En examinant ces textes, on peut constater que contrairement à ce qu’indique M. Ciotti, le droit du sang constitue en France le principe puisque l’article 18 précise sans ambiguïté que « Est français l'enfant dont l'un des parents au moins est français », ce qui signifie que, quel que soit le lieu de naissance de l’enfant (France métropolitaine, outre-mer ou pays étranger), si l’un de ses parents est français, il sera français dès sa naissance. Le code civil prévoit une possibilité de répudiation de la nationalité française lorsque l’enfant atteint la majorité, dans l’hypothèse où l’un seul de ses parents serait français.
Quant au droit du sol, il ne concerne nullement tout enfant né en France de parents étrangers, contrairement à ce que d’aucuns veulent faire croire.
Deux situations doivent être distinguées à cet égard.
La première est prévue par les articles 19 et suivants du code civil, s’agissant des enfants de nationalité française dès leur naissance :
Il s’agit notamment de :
- l’enfant né en France de parents inconnus (article 19)
- l’enfant né en France de parents apatrides (article 19-1)
- l’enfant né en France dont l’un des parents est né en France (article 19-3), selon la « règle du double droit du sol ».
Cette règle du double droit du sol est apparue en 1851, avec pour objectif de lutter contre la fraude des enfants d’étrangers nés en France qui se soustrayaient aux obligations liées à la nationalité française (militaires notamment) en conservant la nationalité de leurs parents.
Actuellement, ce principe est généralement justifié par le fait que la naissance en France d’un parent et de son enfant démontre leur souhait de s’y installer de façon définitive et, partant, leur nécessaire intégration au sein de la société française.
Seconde mise en œuvre du droit du sol, l’article 21-7 du code civil précise que « Tout enfant né en France de parents étrangers acquiert la nationalité française à sa majorité si, à cette date, il a en France sa résidence et s'il a eu sa résidence habituelle en France pendant une période continue ou discontinue d'au moins cinq ans, depuis l'âge de onze ans ».
Selon ce texte, au-delà de la naissance en France, est exigée une condition d’assimilation d’une durée minimale de cinq années afin de garantir l’intégration de l’intéressé à la société française, ainsi qu’une résidence en France au jour de sa majorité.
L’examen des textes en vigueur permet ainsi de constater qu’aucune part de hasard n’entre en ligne de compte dans l’acquisition de la nationalité française pour les personnes nées en France, qui doivent apporter la preuve des liens privilégiés qu’ils entretiennent avec la France pour espérer s’en dire citoyen un jour.

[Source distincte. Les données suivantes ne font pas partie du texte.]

(** * Foundry-Local tool-calling demos: the quiz agents and their tools

    A shallow embedding of

    - [quiz_slm_fixed.py]    (tools, [extract_functools], [execute_tool],
                              [Agent], [QuizCoordinator]; embedded-text mode),
    - [quiz_slm_working.py]  (the same tools, [Agent], [QuizCoordinator];
                              structured [tool_calls] mode),
    - [compare_modes.py]     ([test_mode_a], [test_mode_b],
                              [test_mode_b_from_response], [compare_modes]),
    - [quick_test_toolcalling.py] (the module-level check),
    - [test_phi4_toolcalling.py]  (the mock quiz tools, [test_tool_calling]),

    followed by the properties of the specification that concern them.

    Conventions of the embedding.

    - A Python value that travels through the tools is a JSON value
      ([json]): the arguments come from [json.loads], the results go to
      [json.dumps].  A [dict] keeps its insertion order (a list of
      members); a [float] is kept as the decimal it was read from.
    - A [str] is the [string] of its UTF-8 bytes; [len], indexing, slicing
      and iteration work on code points ([py_chars]).  [str.upper],
      [str.lower], [str.strip] and the regular expression class [\s] are
      modelled on their ASCII part.
    - A Python exception is a value ([exn]): a computation returns
      [Ok v] or [Raise e].  The wording of the messages follows CPython
      but no property depends on it.
    - The file system, the clock, the chat-completion endpoint and the
      terminal are explicit: a [world] carries the files, the readings of
      [datetime.now()] and a trace of the events that the programs print
      banners for.
    - The files are a map from the path as it is written to the content:
      there is no directory structure and no normalisation of paths, and
      the output directory exists.  A file written by [json.dump] holds
      the value itself ([JsonDoc]), which is what [json.load] returns
      from it; a report is a text ([TextDoc]).
    - The JSON reader ([scan_once]) recurses on a fuel that
      [json_loads] sets from the length of its input, two units for each
      character and two more. *)

From Stdlib Require Import ZArith Ascii String List DecimalString Lia.
From stdpp Require Import gmap strings list.

Local Open Scope Z_scope.
Local Open Scope nat_scope.

(** ** Python values *)

Module Py.

(** A Python [float]: the decimal [m * 10^e] of its literal, or one of the
    three non-finite values that [json.loads] also reads. *)
Inductive pyfloat : Type :=
| Dec (m e : Z)
| NaN
| PosInf
| NegInf.

#[local] Unset Elimination Schemes.
Inductive json : Type :=
| JNull
| JBool (b : bool)
| JInt (n : Z)
| JFloat (f : pyfloat)
| JStr (s : string)
| JArr (items : list json)
| JObj (members : list (string * json)).
#[local] Set Elimination Schemes.

(** Exceptions, by class. [JSONDecodeError] is a subclass of [ValueError];
    none of the handlers of the sources names [ValueError]. *)
Inductive exn_class : Type :=
| TypeError
| AttributeError
| KeyError
| IndexError
| JSONDecodeError.

Record exn : Type := Exn { exn_kind : exn_class; exn_msg : string }.

Inductive res (A : Type) : Type :=
| Ok (a : A)
| Raise (e : exn).
Arguments Ok {A} a.
Arguments Raise {A} e.
(** * Rcpp attributes: exports generators and the sourceCpp build cache

    A shallow embedding of [src/Attributes.cpp] (Rcpp): the helpers that
    decide what an exported function is, the [SourceCppDynlib] build unit and
    its cache, the [ExportsGenerator] family with its safe-overwrite guard and
    its commit, and the two entry points [sourceCppContext] and
    [compileAttributes].

    Text is [string]; a [std::ostream] that is only appended to is the string
    written so far.  The file system, R's random number generator, R's
    [tempfile], the function-static cache and [Rcpp::Rcout] make up an
    explicit [World] that every effectful function threads; C++ exceptions
    are the [Throw] results of a state-and-exception monad that keeps the
    world reached when the exception was raised. *)

From Stdlib Require Import ZArith Ascii String List Lia.
From stdpp Require Import base option list gmap strings pretty.
Lemma deserialize_serialized_expense_witness :
  let e := mkExpense (mkDatetime 2024 1 15 10 0 0 250000)
                     (mkDecimal false 4550 (-2)) "lunch" "Food" "USD"
                     (Some Monthly) "2024-01-15 to 2024-02-15" in
  valid_datetime (e_date e) = true /\
  serialize_expense (expense_dict e) = Ok (serialized_expense e) /\
  dict_get "date" match serialized_expense e with
                  | PyDict items => items
                  | _ => []
                  end = Ok (PyStr "2024-01-15T10:00:00.250000") /\
  deserialize_expense (serialized_expense e) = Ok (expense_dict e).
Proof.
  intros e; split; [reflexivity|split; [reflexivity|split; [reflexivity|]]].
  apply (deserialize_serialized_expense e); reflexivity.
Defined.

(** * Recording an expense *)

Section Recording.

Lemma save_settings_nonempty (w : World) :
  expense_history (session w) <> [] ->
  save_settings w
  = Done (mkWorld (session w) Garbled) [st_error "Failed to save settings"].
Proof.
  intros H; unfold save_settings, settings_dict.
  rewrite map_result_serialize.
  destruct (expense_history (session w)) as [|x rest];
    [contradiction|reflexivity].
Qed.

Lemma py_sum_app (l : list Decimal) (a : Decimal) :
  py_sum (l ++ [a]) = Decimal_add (py_sum l) a.
Proof. unfold py_sum; rewrite fold_left_app; reflexivity. Qed.

End Recording.

(** X14.  Under an active budget whose next reset date can be computed,
    [add_expense] appends one and the same record to the current list
    and to the history: the given amount, description and category, the
    clock reading, the session's currency and budget type, and the
    period label "start to next reset".  The current total grows by the
    amount, in Decimal arithmetic.  The save that follows always fails:
    the notice "Failed to save settings" is shown and the settings file
    is left unreadable. *)
Theorem add_expense_records :
  forall (now : datetime) (amount : Decimal) (description category : string)
         (w : World) (t : BudgetType) (start : datetime) (next : string),
    budget_type (session w) = Some t ->
    budget_start_date (session w) = Some start ->
    get_next_reset_date (session w) = Ok next ->
    let e := mkExpense now amount description category
                       (currency (session w)) (Some t)
                       (strftime_Ymd start ++ " to " ++ next) in
    let s' := with_ledger (session w)
                          (expenses (session w) ++ [e])%list
                          (expense_history (session w) ++ [e])%list in
    add_expense now amount description category w
    = Done (mkWorld s' Garbled) [st_error "Failed to save settings"] /\
    total_expenses s' = Decimal_add (total_expenses (session w)) amount.
Proof.
  intros now amount description category w t start next Ht Hs Hn e s'.
  split.
  - unfold add_expense; rewrite Hs, Hn, Ht.
    fold e; fold s'.
    rewrite save_settings_nonempty; [reflexivity|].
    simpl; intros H; destruct (app_cons_not_nil _ _ _ (eq_sym H)).
  - unfold total_expenses; subst s'; unfold with_ledger; cbn [expenses].
    rewrite map_app; cbn [map]; rewrite py_sum_app; reflexivity.
Qed.

Lemma add_expense_records_witness :
  let start := mkDatetime 2024 1 15 9 0 0 0 in
  let now := mkDatetime 2024 1 16 12 30 0 0 in
  let w := mkWorld (mkSession budget_page "EUR" "light" true true
                              (Some Weekly)
                              (Some (mkDecimal false 20000 (-2)))
                              (Some start) [] []) NoFile in
  let w' := world_of (add_expense now (mkDecimal false 4550 (-2)) "lunch"
                                  "Food" w) in
  map e_budget_period (expenses (session w')) = ["2024-01-15 to 2024-01-22"]
  /\ expense_history (session w') = expenses (session w')
  /\ settings_file w' = Garbled
  /\ total_expenses (session w') = mkDecimal false 4550 (-2).
Proof.
  intros start now w w'.
  destruct (add_expense_records now (mkDecimal false 4550 (-2)) "lunch"
              "Food" w Weekly start "2024-01-22" eq_refl eq_refl eq_refl)
    as [Hadd Htotal].
  subst w'; rewrite Hadd; repeat split.
Defined.
(** * Transaction validation of iota.go: a shallow embedding

    The development follows [transaction.go] and [transaction_essence.go].
    Unsigned machine integers are integers of [Z] with the wrap-around of
    the Go arithmetic written out; Go maps are finite maps ([gmap]); a Go
    function returning [error] returns a [result]; a run-time panic (nil
    dereference, failed type assertion, index out of range) is the
    outcome [Panic]. *)

From Stdlib Require Import ZArith List Lia.
From stdpp Require Import base numbers option list gmap fin_maps.

Local Open Scope Z_scope.

(** ** Machine integers *)

Definition u16 (x : Z) : Z := x mod 2 ^ 16.
Definition u64 (x : Z) : Z := x mod 2 ^ 64.

(** [a + b] on [uint64]: Go wraps around silently. *)
Definition u64_add (a b : Z) : Z := u64 (a + b).

Definition MaxUint256 : Z := 2 ^ 256 - 1.

(** ** Errors and results *)

Inductive error : Type :=
| ErrMissingUTXO
| ErrInputOutputSumMismatch
| ErrSignatureAndAddrIncompatible
| ErrInvalidInputUnlock
| ErrSenderFeatureBlockNotUnlocked
| ErrIssuerFeatureBlockNotUnlocked
| ErrReturnAmountNotFulFilled
| ErrTypeIsNotSupportedEssence
| ErrMissingDeSerializationParas
| ErrMinInputsNotReached
| ErrMinOutputsNotReached
| ErrInputUTXORefsNotUnique
| ErrRefUTXOIndexInvalid
| ErrOutputRequiresSenderFeatureBlock
| ErrFoundryOutputInvalidMaximumSupply
| ErrFoundryOutputInvalidCirculatingSupply
| ErrOutputsSumExceedsTotalSupply
| ErrOutputDepositsMoreThanTotalSupply
| ErrDepositAmountMustBeGreaterThanZero
| ErrOutputsExceedMaxNativeTokensCount
| ErrNativeTokenSumUnbalanced
| ErrNativeTokenSumExceedsUint256
| ErrNonUniqueFeatureBlocks
| ErrArrayValidationMinElementsNotReached
| ErrArrayValidationMaxElementsExceeded
| ErrArrayValidationViolatesUniqueness
| ErrInvalidBytes
| ErrSliceLengthTooLong
| ErrElement (code : Z).

Inductive result (A : Type) : Type :=
| Ok (a : A)
| Err (e : error)
| Panic.

Arguments Ok {A} a.
Arguments Err {A} e.
Arguments Panic {A}.

Definition rbind {A B : Type} (r : result A) (k : A -> result B) : result B :=
  match r with
  | Ok a => k a
  | Err e => Err e
  | Panic => Panic
  end.

#[global] Instance result_ret : MRet result := fun _ a => Ok a.
#[global] Instance result_bind : MBind result := fun _ _ k r => rbind r k.

(** ** Identifiers and addresses

    Fixed-width byte arrays (transaction ids, chain ids, address hashes)
    are the numbers their bytes spell, most significant byte first. *)

Abbreviation TransactionID := Z (only parsing).
Abbreviation OutputID := (Z * Z)%type (only parsing).
Abbreviation AliasID := Z (only parsing).
Abbreviation NFTID := Z (only parsing).
Abbreviation FoundryID := Z (only parsing).
Abbreviation NativeTokenID := Z (only parsing).
Abbreviation AddressKey := (Z * Z)%type (only parsing).

Inductive Address : Type :=
| Ed25519Address (hash : Z)
| AliasAddress (id : AliasID)
| NFTAddress (id : NFTID).

#[global] Instance Address_eq_dec : EqDecision Address.
Proof. solve_decision. Defined.

Definition AddressEd25519 : Z := 0.
Definition AddressAlias : Z := 8.
Definition AddressNFT : Z := 16.

Definition Address_Type (a : Address) : Z :=
  match a with
  | Ed25519Address _ => AddressEd25519
  | AliasAddress _ => AddressAlias
  | NFTAddress _ => AddressNFT
  end.

(** Modelled from the spec: [Address.Key()] is missing from the sources;
    "address equality is byte-structural", and the key is the address in
    its encoded form: the type byte followed by the address bytes. *)
Definition Address_Key (a : Address) : AddressKey :=
  match a with
  | Ed25519Address h => (AddressEd25519, h)
  | AliasAddress id => (AddressAlias, id)
  | NFTAddress id => (AddressNFT, id)
  end.

(** The two address capabilities [unlockOutput] dispatches on. *)
Definition isChainConstrainedAddress (a : Address) : bool :=
  match a with
  | Ed25519Address _ => false
  | AliasAddress _ | NFTAddress _ => true
  end.

Inductive ChainID : Type :=
| ChainAlias (id : AliasID)
| ChainNFT (id : NFTID)
| ChainFoundry (id : FoundryID).

#[global] Instance ChainID_eq_dec : EqDecision ChainID.
Proof. solve_decision. Defined.

#[global] Instance ChainID_countable : Countable ChainID.
Proof.
  refine (inj_countable'
    (fun c => match c with
              | ChainAlias i => (0, i)
              | ChainNFT i => (1, i)
              | ChainFoundry i => (2, i)
              end)
    (fun p => match p with
              | (0, i) => ChainAlias i
              | (1, i) => ChainNFT i
              | (_, i) => ChainFoundry i
              end) _).
  intros []; reflexivity.
Defined.

Definition ChainID_Addressable (c : ChainID) : bool :=
  match c with
  | ChainAlias _ | ChainNFT _ => true
  | ChainFoundry _ => false
  end.

Definition ChainID_ToAddress (c : ChainID) : result Address :=
  match c with
  | ChainAlias i => Ok (AliasAddress i)
  | ChainNFT i => Ok (NFTAddress i)
  | ChainFoundry _ => Panic
  end.

(** ** Feature blocks *)

Inductive FeatureBlock : Type :=
| SenderFeatureBlock (address : Address)
| IssuerFeatureBlock (address : Address)
| DustDepositReturnFeatureBlock (amount : Z)
| TimelockMilestoneIndexFeatureBlock (milestoneIndex : Z)
| TimelockUnixFeatureBlock (unixTime : Z)
| ExpirationMilestoneIndexFeatureBlock (milestoneIndex : Z)
| ExpirationUnixFeatureBlock (unixTime : Z)
| MetadataFeatureBlock (data : list Z)
| IndexationFeatureBlock (tag : list Z).

Definition FeatureBlockSender : Z := 0.
Definition FeatureBlockIssuer : Z := 1.
Definition FeatureBlockDustDepositReturn : Z := 2.
Definition FeatureBlockTimelockMilestoneIndex : Z := 3.
Definition FeatureBlockTimelockUnix : Z := 4.
Definition FeatureBlockExpirationMilestoneIndex : Z := 5.
Definition FeatureBlockExpirationUnix : Z := 6.
Definition FeatureBlockMetadata : Z := 7.
Definition FeatureBlockIndexation : Z := 8.

Definition FeatureBlock_Type (fb : FeatureBlock) : Z :=
  match fb with
  | SenderFeatureBlock _ => FeatureBlockSender
  | IssuerFeatureBlock _ => FeatureBlockIssuer
  | DustDepositReturnFeatureBlock _ => FeatureBlockDustDepositReturn
  | TimelockMilestoneIndexFeatureBlock _ => FeatureBlockTimelockMilestoneIndex
  | TimelockUnixFeatureBlock _ => FeatureBlockTimelockUnix
  | ExpirationMilestoneIndexFeatureBlock _ => FeatureBlockExpirationMilestoneIndex
  | ExpirationUnixFeatureBlock _ => FeatureBlockExpirationUnix
  | MetadataFeatureBlock _ => FeatureBlockMetadata
  | IndexationFeatureBlock _ => FeatureBlockIndexation
  end.

(** Modelled from the spec: [FeatureBlocks.Set()] is missing from the
    sources; "within a single output, each feature-block kind appears at
    most once", so the set is the map from kind to block and a repeated
    kind is an error. *)
Fixpoint FeatureBlocks_Set_from (set : gmap Z FeatureBlock)
    (blocks : list FeatureBlock) : result (gmap Z FeatureBlock) :=
  match blocks with
  | [] => Ok set
  | block :: rest =>
      match set !! FeatureBlock_Type block with
      | Some _ => Err ErrNonUniqueFeatureBlocks
      | None => FeatureBlocks_Set_from (<[FeatureBlock_Type block := block]> set) rest
      end
  end.

Definition FeatureBlocks_Set (blocks : list FeatureBlock) : result (gmap Z FeatureBlock) :=
  FeatureBlocks_Set_from ∅ blocks.

(** ** Native tokens and outputs *)

Record NativeToken : Type := mkNativeToken {
  nt_ID : NativeTokenID;
  nt_Amount : Z
}.

Record SimpleOutput : Type := mkSimpleOutput {
  so_Address : Address;
  so_Amount : Z
}.

Record ExtendedOutput : Type := mkExtendedOutput {
  eo_Address : Address;
  eo_Amount : Z;
  eo_NativeTokens : list NativeToken;
  eo_Blocks : list FeatureBlock
}.

Record AliasOutput : Type := mkAliasOutput {
  ao_Amount : Z;
  ao_NativeTokens : list NativeToken;
  ao_AliasID : AliasID;
  ao_StateController : Address;
  ao_GovernanceController : Address;
  ao_StateIndex : Z;
  ao_FoundryCounter : Z;
  ao_Blocks : list FeatureBlock
}.

Record FoundryOutput : Type := mkFoundryOutput {
  fo_Address : Address;
  fo_Amount : Z;
  fo_NativeTokens : list NativeToken;
  fo_FoundryID : FoundryID;
  fo_CirculatingSupply : Z;
  fo_MaximumSupply : Z;
  fo_Blocks : list FeatureBlock
}.

Record NFTOutput : Type := mkNFTOutput {
  no_Address : Address;
  no_Amount : Z;
  no_NativeTokens : list NativeToken;
  no_NFTID : NFTID;
  no_Blocks : list FeatureBlock
}.

Inductive Output : Type :=
| OSimple (o : SimpleOutput)
| OExtended (o : ExtendedOutput)
| OAlias (o : AliasOutput)
| OFoundry (o : FoundryOutput)
| ONFT (o : NFTOutput).

Definition OutputSimple : Z := 0.
Definition OutputExtended : Z := 3.
Definition OutputAlias : Z := 4.
Definition OutputFoundry : Z := 5.
Definition OutputNFT : Z := 6.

Soulignons au passage qu’un retour au système du droit du sang intégral pourrait s’avérer problématique pour de nombreux enfants de Français, compte tenu de la difficulté à démontrer la nationalité de ses parents ; il est bien plus aisé pour un individu d’établir sa nationalité française en produisant son acte de naissance, ainsi que celui de ses parents, utilisant de ce fait le principe du double droit du sol.
Je me permettrai de citer, pour terminer, la réplique adressée sur Twitter par mon érudit ami, @ProfesseurBang, à M. Ciotti, puisque comme lui et nombre d’entre vous, je suis devenue française par hasard : parce que mes parents l’étaient. Tout comme M. Ciotti lui-même, d’ailleurs, si ça se trouve.